Our method is generate all possibilities of placing N queens in the NxN board and then check if queen don’t attack each other. For generating all possible placings we can run N nested loop and place queen at one position in each loop. Let’s try with the smallest possible queens that is 4.
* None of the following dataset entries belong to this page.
(** * A decoder-only Transformer with a key/value cache

    Shallow embedding of [llm_with_kv_cache.ipynb]: the modules
    [LayerNorm], [SingleHeadSelfAttention], [MLP], [DecoderBlock] and
    [Transformer], and the two decoding loops [greedy_decode] and
    [greedy_decode_with_kv_cache].

    Modelling choices.
    - Numbers.  The notebook computes in floating point.  Here the scalars
      are an abstract structure [Scalar] (the operations the code calls,
      with no law assumed); the three laws the cache argument needs are
      collected in [ScalarLaws] and hold in the real numbers, which give
      the instance [RScalar].  Rounding is therefore abstracted: the
      equalities proved below are exact, in ideal arithmetic.  The laws do
      not hold in IEEE floating point, where [0 * inf] and [0 / 0] are nan:
      a theorem that assumes [ScalarLaws] is a theorem of ideal arithmetic,
      and the instance [FloatScalar], the double-precision floats of the
      kernel, shows what an overflow changes.
    - Tensors.  A tensor of shape (seq_len, width) is a list of rows, and
      the rows of a tensor have one width.  Every operation of the notebook
      acts on each element of the batch by itself (the mask and the position
      ids broadcast along the batch axis), and every call in the notebook
      has batch size 1: the embedding follows one element of the batch.
      A tensor without rows carries no width here, and a token id is a
      natural number: a negative id, on which [nn.Embedding] raises as
      well, is outside the embedding.
    - Modules are in inference mode ([model.eval()]): every [nn.Dropout]
      is the identity.
    - Exceptions.  A call that raises returns [None]: the index errors of
      the embedding lookups and of [past_kvs[i]], the assertion on the
      hidden size, and the shape errors of [torch.cat], [masked_fill] and
      [attn @ v].  The parameters of a module have the shapes its
      constructor gives them ([wf_Transformer]). *)

From Stdlib Require Import PrimFloat.
From Stdlib Require Import List Arith Bool Lia.
From Stdlib Require Import Reals Lra.
Import ListNotations.

Set Implicit Arguments.

(** ** Scalars *)

Class Scalar : Type := {
  scalar : Type;
  zero : scalar;
  add : scalar -> scalar -> scalar;
  sub : scalar -> scalar -> scalar;
  mul : scalar -> scalar -> scalar;
  div : scalar -> scalar -> scalar;
  sqrt : scalar -> scalar;          (* math.sqrt, and the root inside std *)
  exp : scalar -> scalar;           (* the exponential inside softmax *)
  of_nat : nat -> scalar;           (* an integer count used as a number *)
  ltb : scalar -> scalar -> bool    (* the comparison inside argmax *)
}.

(** The laws of ideal arithmetic that the proofs use: adding a zero term,
    multiplying by a zero weight and dividing a zero numerator.  The real
    numbers have them; IEEE floats do not ([0 * inf] and [0 / 0] are nan). *)
Class ScalarLaws (Sc : Scalar) : Prop := {
  add_zero_r : forall x : scalar, add x zero = x;
  mul_zero_l : forall x : scalar, mul zero x = zero;
  div_zero_l : forall x : scalar, div zero x = zero
}.

(** ** The error monad: [None] is a raised exception *)

Definition bind {A B : Type} (m : option A) (k : A -> option B) : option B :=
  match m with
  | Some a => k a
  | None => None
  end.

Notation "x <- m ;; k" := (bind m (fun x => k))
  (at level 61, m at next level, right associativity).
Notation "' p <- m ;; k" := (bind m (fun p => k))
  (at level 61, p pattern, m at next level, right associativity).

Fixpoint traverse {A B : Type} (f : A -> option B) (l : list A) : option (list B) :=
  match l with
  | [] => Some []
  | a :: l' => b <- f a ;; bs <- traverse f l' ;; Some (b :: bs)
  end.

(** ** Lists as tensors *)

Fixpoint zip_with {A B C : Type} (f : A -> B -> C) (l1 : list A) (l2 : list B) : list C :=
  match l1, l2 with
  | a :: l1', b :: l2' => f a b :: zip_with f l1' l2'
  | _, _ => []
  end.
```import java.io.BufferedReader;
import java.io.IOException;
class RecurQueens{
static final int max=30;
static Integer board[][]=new Integer[max][max];
static int numQ=4;
// as we need to print the fist board only
static boolean boardPrinted=false;

public static void main(String[] args) throws IOException
{
//Taking number of N for NxN board and N queens from console.
initializeBoard();
recursePlaceQueensAtXRow(0);
if(boardPrinted == false){
System.out.println("Not possible");
}
}

static boolean isValidBoard(int n){
for(int i=0;i<n;i++){
for(int j=0;j<n;j++){
//current cell has value 1 so queen is present in it
if(board[i][j]==1)
{
/*As we are already clearing row before new queen
placement in the row we don't need to write logic for
checking multiple queens on same row */
/* logic to check multiple queen on same column */
for(int c=i-1;c>=0;c--){
if(board[c][j]==1){
return false;
}
}
/* logic to check queen on left diagonal path '\' .*/
for(int c=i-1,r=j-1;c>=0 && r>=0;c--,r--){
if(board[c][r]==1){
return false;
}
}
/* logic to check queen on right diagonal path '/' .*/
for(int c=i-1,r=j+1;c>=0 && r<max;c--,r++){
if(board[c][r]==1){
return false;
}
}
}
}
}
return true;
}

/*As we can place only one queen in a row,
on setting new queen in same row,
we need to remove/reset other queen in that row.*/
static void clearBelowRows(int n){
for(int j=n;j<max;j++){
for(int i=0;i<max;i++){
board[j][i]=0;
}
}
}

/* Initializing board is setting 0 value at every row and column
so setting all rows values to 0 */
static void initializeBoard(){
clearBelowRows(0);
}

static void printBoard()
{
for(int i=0;i<numQ;i++){
for(int j=0;j<numQ;j++){
System.out.print(board[i][j]);
if(j<numQ-1){
System.out.print(" ");
}
}
if(i<numQ-1){
System.out.println();
}
}
System.out.println();
}

/*Generate all possibilities for placing 4 queen in 4 rows columns.*/
static void placeQueens(int n){
for(int a=0;a<n;a++){
clearBelowRows(0);
board[a]=1;
for(int b=0;b<n;b++){
clearBelowRows(1);
board[b]=1;
for(int c=0;c<n;c++){
clearBelowRows(2);
board[c]=1;
for(int d=0;d<n;d++){
clearBelowRows(3);
board[d]=1;
printBoard();
}
}
}
}
}
/*as we see loops containing a, b, c and d variables
are same loops running on different rows of the board,
to reduce complexity of code we use the recursive function,
by deriving it from above iterative code.*/

//The equivalent recursive code
static void recursePlaceQueensAtXRow(int x){
//don't continue computing if board already printed
if(boardPrinted == false){
for(int a=0;a<numQ;a++){
//clear all queens before placing another on row
clearBelowRows(x);
//place the queen on (value of 'a') column of row
board[x][a]=1;
/*Check if current board is valid*/
if(isValidBoard(numQ)){
/* if n queens are not placed on n rows
then call function again with new row to be filled */
if(x<numQ){
recursePlaceQueensAtXRow(x+1);
/* check if we have place numQ Queens */
if(x==numQ-1){
/*check if board is not printed once*/
if(boardPrinted==false ){
//print the board and set boardPrinted true
printBoard();
boardPrinted = true;
}
}
}
}
}
}
}
}
```

I have derived the recursive function from 4×4 iterative function. If you see both function you will find the similarity between both. This way we can derive the recursive function intuitively. In place of sending board from one recursive call to other I place it in shared space and by resetting the values using clearBelowRows() , I am able to reduce the space complexity of the code to… In this case the same code can be utilized for higher values of N for N-Queens problem. Only time complexity will not allow us to go beyond certain limit of values like 26 etc.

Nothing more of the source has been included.